**Dataset records**:
⟨
Inductive HostCall : Type :=
| EventsAppend (p : Proposal)
| EventsGet (id : string)
| EventsQuery (f : Filter) (limit : N)
| StateGet (key : string)
| StateScan (prefix : string) (after_key : option string) (limit : N)
| BlobsPut (media_type : string) (b : bytes)
| BlobsOpenWrite (media_type : string) (expected : option N)
| BlobsWrite (handle : string) (offset : N) (b : bytes)
| BlobsFinish (handle : string)
| BlobsResolveVisible (dig : string)
| BlobsRead (blob : BlobRef) (offset max_bytes : N)
| CredentialsResolveExport (binding : string)
| CredentialsGet (handle : string)
| CredentialsCompareAndSwap (handle : string) (expected : option bytes) (value : bytes)
| RuntimeReady (proposals : list Proposal) (ms : list Mutation)
| RuntimeNext
| RuntimeCommit (proposals : list Proposal) (ms : list Mutation) (claimed : option N)
| RuntimeReject (e : WitError)
| MemoryGrowing (current desired : N).

(** What a call answers. *)
Definition answer_of (c : HostCall) : Type :=
  match c with
  | EventsAppend _ | BlobsWrite _ _ _ => result N WitError
  | EventsGet _ => result WitEvent WitError
  | EventsQuery _ _ => result EventPage WitError
  | StateGet _ | CredentialsGet _ => result (option bytes) WitError
  | StateScan _ _ _ => result WitStatePage WitError
  | BlobsPut _ _ | BlobsFinish _ | BlobsResolveVisible _ => result BlobRef WitError
  | BlobsOpenWrite _ _ | CredentialsResolveExport _ => result string WitError
  | BlobsRead _ _ _ => result BlobChunk WitError
  | CredentialsCompareAndSwap _ _ _ => result bool WitError
  | RuntimeReady _ _ | RuntimeCommit _ _ _ | RuntimeReject _ => result unit WitError
  | RuntimeNext => result Wake WitError
  | MemoryGrowing _ _ => unit
  end.

(** A program: it returns, is stopped, or calls the host and goes on with the
    answer. *)
Inductive Guest (A : Type) : Type :=
| Return (a : A)
| Trap (reason : string)
| Call (c : HostCall) (k : answer_of c → Guest A).
Arguments Return {A} a.
Arguments Trap {A} reason.
Arguments Call {A} c k.

(** What a program was answered. *)
Record Answered : Type := mkAnswered { asked : HostCall; answered : answer_of asked }.

(** [SystemTime::now()] since the epoch in milliseconds, at each reading. *)
Class SystemClock : Type := { elapsed_ms : N → N }.

Section imports.
Context {W B : Type} {ES : EventStore W} {SS : StateStore W} {DS : DeliveryStore W}
  {CS : CredentialStore W} {BS : BlobStore B} {SJ : SerdeJson} {HC : HostCodec}
  {SC : SystemClock}.
Abbreviation HW := (HostWorld W B).
Abbreviation Import A := (SM HW WitError A).

Definition set_host (h : HostState) (s : HW) : HW :=
  mkHostWorld h (store s) (blob_store s) (clock_reads s).
Definition on_host {E} (f : HostState → HostState) : SM HW E unit :=
  sm_update (λ s, set_host (f (host s)) s).
Definition the_host {E} : SM HW E HostState := λ s, (Ok (host s), s).

(** A call of the database and of the blob store. *)
Definition on_store {E A} (m : W → result A E * W) : SM HW E A := λ s,
  let '(r, w) := m (store s) in (r, mkHostWorld (host s) w (blob_store s) (clock_reads s)).
Definition on_blobs {E A} (m : B → result A E * B) : SM HW E A := λ s,
  let '(r, b) := m (blob_store s) in (r, mkHostWorld (host s) (store s) b (clock_reads s)).
Definition host_clock {E} : SM HW E N := λ s,
  (Ok (elapsed_ms (clock_reads s)),
   mkHostWorld (host s) (store s) (blob_store s) (clock_reads s + 1)).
⟩
**About this exercise**: Repeat, exactly and only, the lines above from the one containing "HW E N := λ" through the end of the material.

**Completed exercise**:
Definition host_clock {E} : SM HW E N := λ s,
  (Ok (elapsed_ms (clock_reads s)),
   mkHostWorld (host s) (store s) (blob_store s) (clock_reads s + 1)).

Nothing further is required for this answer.